I have been following the massive eating plan for a couple of weeks now, and have been having a protein/carb meal as my first meal of the day…my question is, would changing this meal to a protein/fat meal be a bad idea? I sort of just assumed that since it is my first meal after fasting for 8 or so hours, I would probably want to get some carbs in since I was in a catabolic state (much like post-workout). Any advice about changing breakfast to a protein/fat meal would be appreciated.
In another thread Chris Shuggart mentioned that John Berardi had said at breakfast your body is more primed for the entire range of macronutrients and is more forgiving regarding the meal combinations. It makes sense given 8 hours or more without food.
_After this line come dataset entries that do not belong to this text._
(** X15: [addPageLabels] returns [false] without a request for an empty
    list, and throws before any request if one of the names is not a valid
    label name.  Otherwise it sends one POST request that lists the names as
    they were passed; on status code 200 it returns [true] and the page then
    holds every one of the names besides those it held before, on any other
    reply it returns [false] and leaves the page as it was. *)
Theorem addPageLabels_outcomes (net : Network) (w : World) (objPage : ConfluencePage)
  (id : string) (names : list string) :
  Page.isValid objPage = true ->
  strId objPage = Some id -> id <> "" ->
  (names = [] -> Client.addPageLabels net names (w, objPage) = (Return false, (w, objPage))) /\
  (forallb isValidLabelName names = false ->
   exists e, Client.addPageLabels net names (w, objPage) = (Throw e, (w, objPage))) /\
  (names <> [] -> forallb isValidLabelName names = true ->
   exists w' ok saved,
     Client.addPageLabels net names (w, objPage) = (Return ok, (w', saved)) /\
     sent w' = sent w ++ [Request.addLabels w id names] /\
     ok = Request.succeeded 200 (net (sent w) (Request.addLabels w id names)) /\
     if ok
     then (forall n, In n names -> Page.hasLabel n saved = Return true) /\
          (forall x, In x (Behaviour.labelsOf objPage) -> In x (Behaviour.labelsOf saved))
     else saved = objPage).
Proof.
  intros Hvalid Hid Hne. pose proof (truthyStr_Some Hne) as Hid'.
  split; [|split].
  - intros ->. unfold Client.addPageLabels. now repeat (mstep; rewrite ?Hvalid, ?Hid, ?Hid').
  - intros Hall. destruct (proj2 (checkLabelNames_all names) Hall) as (e & He).
    destruct names as [|n ns]; [discriminate Hall|].
    unfold Client.addPageLabels. repeat (mstep; rewrite ?Hvalid, ?Hid, ?Hid', ?He). eauto.
  - intros Hnames Hall. pose proof (proj1 (checkLabelNames_all names) Hall) as Hcheck.
    destruct (@addLabelsLocally_run names Hall objPage) as (saved & Hrun & Hheld & Hkept).
    assert (Hhas : forall n, In n names -> Page.hasLabel n saved = Return true).
    { intros n Hn. rewrite hasLabel_result, (Hheld n Hn); [reflexivity|].
      rewrite forallb_forall in Hall. now apply Hall. }
    destruct names as [|n ns]; [now elim Hnames|].
    destruct w as [[url err cid rm resp] snt].
    unfold Client.addPageLabels, Request.addLabels, Request.succeeded.
    repeat (mstep; rewrite ?Hvalid, ?Hid, ?Hid', ?Hcheck).
    destruct (net snt _) as [r|e]; mstep.
    + destruct (statusCode r =? 200); mstep.
      * rewrite Hrun. destruct (haveError r); do 3 eexists;
          (split; [reflexivity|]); repeat split; assumption.
      * destruct (haveError r); do 3 eexists; (split; [reflexivity|]); repeat split.
    + do 3 eexists. split; [reflexivity|]. repeat split.
Qed.

Lemma addPageLabels_outcomes_witness :
  exists w' ok saved,
    Client.addPageLabels (Sample.scripted [Sample.answer 200 DocMalformed])
      ["Review"; "Team-Docs"] (Sample.newWorld, Sample.draftPage ["docs"])
    = (Return ok, (w', saved)) /\
    sent w' = sent Sample.newWorld ++
              [Request.addLabels Sample.newWorld "100" ["Review"; "Team-Docs"]] /\
    ok = Request.succeeded 200
           (Sample.scripted [Sample.answer 200 DocMalformed] (sent Sample.newWorld)
              (Request.addLabels Sample.newWorld "100" ["Review"; "Team-Docs"])) /\
    if ok
    then (forall n, In n ["Review"; "Team-Docs"] -> Page.hasLabel n saved = Return true) /\
         (forall x, In x (Behaviour.labelsOf (Sample.draftPage ["docs"])) ->
                    In x (Behaviour.labelsOf saved))
    else saved = Sample.draftPage ["docs"].
Proof.
  apply (@addPageLabels_outcomes (Sample.scripted [Sample.answer 200 DocMalformed])
           Sample.newWorld (Sample.draftPage ["docs"]) "100" ["Review"; "Team-Docs"]);
    [reflexivity | reflexivity | discriminate | discriminate | reflexivity].
Defined.
(** C9, as amended. The dispatcher checks the name only: the one
    structured error is [{ error: "Unknown tool" }], returned exactly for
    a name outside the catalogue, and then the state is untouched.
    Arguments are not checked against the schema.  An [addTask] with a
    title always succeeds and stores the priority it is given, any
    non-empty string as it is and an absent or empty one as medium.  An
    [updateTaskStatus] without its [taskId] goes to the engine, which
    finds nothing, and is answered with the text for a missing task, not
    with an error. *)
Theorem dispatch_checks_name_only
        (toLowerCase : string -> string) (generateId : nat -> string)
        (now : nat -> Z) (eager : nat -> bool)
        (n : nat) (call : FunctionCall.t) (c : Component) :
  let name := FunctionCall.name call in
  let args := FunctionCall.args call in
  let out := dispatch toLowerCase generateId now eager n call c in
  (is_error (fst out) = true <-> ~ In name catalogue)
  /\ (~ In name catalogue -> out = (Error "Unknown tool", c))
  /\ (name = "addTask" ->
      out = (Result ("Task added successfully with ID: " ++ generateId n),
             mkComponent (tasks c)
               (mkTask (generateId n) (Args.title args) false
                       (priority_or_medium (Args.priority args)) (now n) (Some [])
                  :: tasksState c)))
  /\ (forall p, Args.priority args = Some p -> p <> "" ->
                priority_or_medium (Args.priority args) = p)
  /\ (Args.priority args = None \/ Args.priority args = Some "" ->
      priority_or_medium (Args.priority args) = PriorityEnum.MEDIUM)
  /\ (name = "addTask" ->
      forall p, Args.priority args = Some p -> p <> "" ->
        out = (Result ("Task added successfully with ID: " ++ generateId n),
               mkComponent (tasks c)
                 (mkTask (generateId n) (Args.title args) false p (now n) (Some [])
                    :: tasksState c)))
  /\ (name = "addTask" ->
      Args.priority args = None \/ Args.priority args = Some "" ->
        out = (Result ("Task added successfully with ID: " ++ generateId n),
               mkComponent (tasks c)
                 (mkTask (generateId n) (Args.title args) false "medium" (now n)
                         (Some [])
                    :: tasksState c)))
  /\ (name = "updateTaskStatus" -> Args.taskId args = None ->
      out = (Result "Task with ID undefined not found.", c)
      /\ tasksState (snd out)
         = fst (updateStatusRecursive (tasksState c) None (Args.completed args))
      /\ updateStatusRecursive (tasksState c) None (Args.completed args)
         = (tasksState c, false)).
Proof.
  intros name args out.
  assert (Hknown : In name catalogue -> is_error (fst out) = false).
  { subst out name. unfold dispatch. cbv zeta. simpl.
    intros [E|[E|[E|[E|[E|[]]]]]]; rewrite <- E;
      cbn [String.eqb Ascii.eqb Bool.eqb andb].
    - reflexivity.
    - unfold executeAddSubtask. run_monad. destruct (eager n && _); reflexivity.
    - unfold executeRemoveTask. run_monad. destruct (0 <? _)%nat; reflexivity.
    - unfold executeUpdateTaskStatus. run_monad. destruct (eager n && _); reflexivity.
    - reflexivity. }
  assert (Hadd : name = "addTask" ->
                 out = (Result ("Task added successfully with ID: " ++ generateId n),
                        mkComponent (tasks c)
                          (mkTask (generateId n) (Args.title args) false
                                  (priority_or_medium (Args.priority args)) (now n)
                                  (Some [])
                             :: tasksState c))).
  { intros E. subst out name args. unfold dispatch. cbv zeta. rewrite E. reflexivity. }
  split; [|split; [|split; [|split; [|split; [|split; [|split]]]]]].
  - split.
    + intros He Hin. rewrite (Hknown Hin) in He. discriminate He.
    + intros Hout. subst out name. rewrite (dispatch_unknown _ _ _ _ _ _ _ Hout).
      reflexivity.
  - intros Hout. apply dispatch_unknown. exact Hout.
  - exact Hadd.
  - intros p Hp Hne. rewrite Hp. apply priority_or_medium_given. exact Hne.
  - intros [-> | ->]; reflexivity.
  - intros E p Hp Hne. rewrite (Hadd E), Hp, (priority_or_medium_given p Hne).
    reflexivity.
  - intros E Hp. rewrite (Hadd E). destruct Hp as [-> | ->]; reflexivity.
  - intros E Hid.
    assert (Heng : updateStatusRecursive (tasksState c) None (Args.completed args)
                   = (tasksState c, false)) by apply updateList_undefined.
    assert (Hout : out = (Result "Task with ID undefined not found.", c)).
    { subst out name args. unfold dispatch. cbv zeta. rewrite E.
      cbn [String.eqb Ascii.eqb Bool.eqb andb].
      unfold executeUpdateTaskStatus. run_monad. rewrite Hid, Heng.
      cbn [fst snd]. rewrite andb_false_r. destruct c; reflexivity. }
    split; [exact Hout|]. split; [|exact Heng].
    rewrite Hout, Heng. reflexivity.
Qed.
Lemma a2b_loop_bytes (s : list N) :
  forall quad_pos leftchar pads,
    is_bytes (fst (a2b_loop s quad_pos leftchar pads)).
Proof.
  induction s as [|c s IH]; intros q lc p; cbn [a2b_loop].
  - constructor.
  - destruct (c =? BASE64_PAD).
    + destruct (2 <=? q); [|apply IH].
      destruct (4 <=? q + (p + 1)); [constructor | apply IH].
    + destruct (64 <=? table_a2b_base64 c); [apply IH|].
      destruct q as [|[[[]|[]|]|[[]|[]|]|]];
        unfold emit; cbn [fst]; try (constructor; [apply land_255_lt | apply IH]).
      apply IH.
Qed.

Lemma a2b_base64_bytes (s : bytes) (data : bytes) :
  a2b_base64 s = inr data -> is_bytes data.
Proof.
  unfold a2b_base64. pose proof (a2b_loop_bytes s 0 0 0) as H.
  destruct (a2b_loop s 0 0 0) as [bin [q|]]; cbn [fst] in H.
  - destruct (q =? 0); [intros [= <-]; exact H|].
    destruct (q =? 1); discriminate.
  - intros [= <-]; exact H.
Qed.

Lemma b64decode_bytes (s : pystr) (data : bytes) :
  b64decode s = inr data -> is_bytes data.
Proof.
  unfold b64decode. destruct (encode_ascii s); [|discriminate].
  apply a2b_base64_bytes.
Qed.

(** The decoder raises [ValueError] or [binascii.Error], nothing else. *)
Lemma b64decode_exn (s : pystr) (e : exn) :
  b64decode s = inl e ->
  (exists msg, e = ValueError msg) \/ (exists msg, e = BinasciiError msg).
Proof.
  unfold b64decode, a2b_base64.
  destruct (encode_ascii s).
  - destruct (a2b_loop b 0 0 0) as [bin [q|]]; [|discriminate].
    destruct (q =? 0); [discriminate|].
    destruct (q =? 1); intros [= <-]; right; eexists; reflexivity.
  - intros [= <-]. left; eexists; reflexivity.
Qed.

Lemma b64decode_nil : b64decode [] = inr [].
Proof. reflexivity. Qed.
Consequently, I’ve changed my typical P+C oatmeal and protein powder breakfast to a more isocaloric one, by adding a tablespoon of peanut butter. Whether this is ideal or not, I don’t fully know, given JB hasn’t really commented on it.
How long have you been doing the massive eating, and have you seen good results? I have felt damn hungry in the few hours after eating some of my pro/carb meals, probably because of the lack of fat, but other than that it seems okay so far…I think I may try your idea of adding a TBSP of peanut butter with breakfast, thanks.
I’ve been using Massive Eating meal combinations for the majority of the time since I discovered T-Mag, which was earlier this year (around April or May, maybe). To help with hunger, make sure your carbs are giving you enough fibre. When I consume 250g of carbs a day, 50g are usually fibre. I make sure I get a decent amount of fruit and vegetables, with my staples being broccoli and apples (although I still probably don’t eat enough vegies!). Oatmeal is another nice source of fibre. As for my results, they’ve varied a bit. I find the Don’t Diet calculations perfect for my current training schedule, which involves large amounts of calories being burnt through Renegade Training. However, I found them a bit high for standard fat-loss purposes. I have an incredibly slow metabolism though. As for gaining muscle mass, again, I put on too much fat using the standard calculations and had to cut them back slightly. Generally, you should experiment and adjust accordingly. Do what works for you =)
Steve- I definitely know what you mean about being hungry more often. I’m thinking that it could be because of either of two reasons (or a combination of the two). First, I know that Massive Eating is intended to allow you to eat at more than what you assumed your maintainence level to be, so we could just not be eating enough. I know that when I did the calculations, Berardi’s formula for maintainence put me at about 600 calories over what I thought my maintainence was. In part, it was because I had never taken into account the thermal effect of food. I honestly think that following this protocol will allow us to increase our maintainence level. Secondly, both fat and fiber both slow down digestion and stave off hunger. I think that I was getting hungry because I wasn’t getting enough fat in my P&F meals because I was afraid of overconsuming. What I didn’t take into account was that I would still be consuming a similar amount over the whole day. As far as fiber is concerned, I get all my carbs (excluding post workout) from oats, apples, yams, and vegetables, so I’m not too worried about that. If you up your fiber and your fats are already sufficient and are still hungry, try one of two things: Increase total calories (as you have underestimated your needs) or increase protein (what I’ve done). I’m at 40% protein, 40% carbs, and 20% fat right now. I eat eight meals per day (including two smaller protein shakes with a few fish oil caps that count as P&F). Usually, this incorporates three P&C meals and three P&F, with an emphasis on the P&C at breakfast (although I do have a whole egg) and post workout, and the third varying depending on when I train. Right now, I’m at about 2g of protein per pound of bodyweight. It seems like a lot, but it fills me up, and keeps the bodyfat in check. Good luck.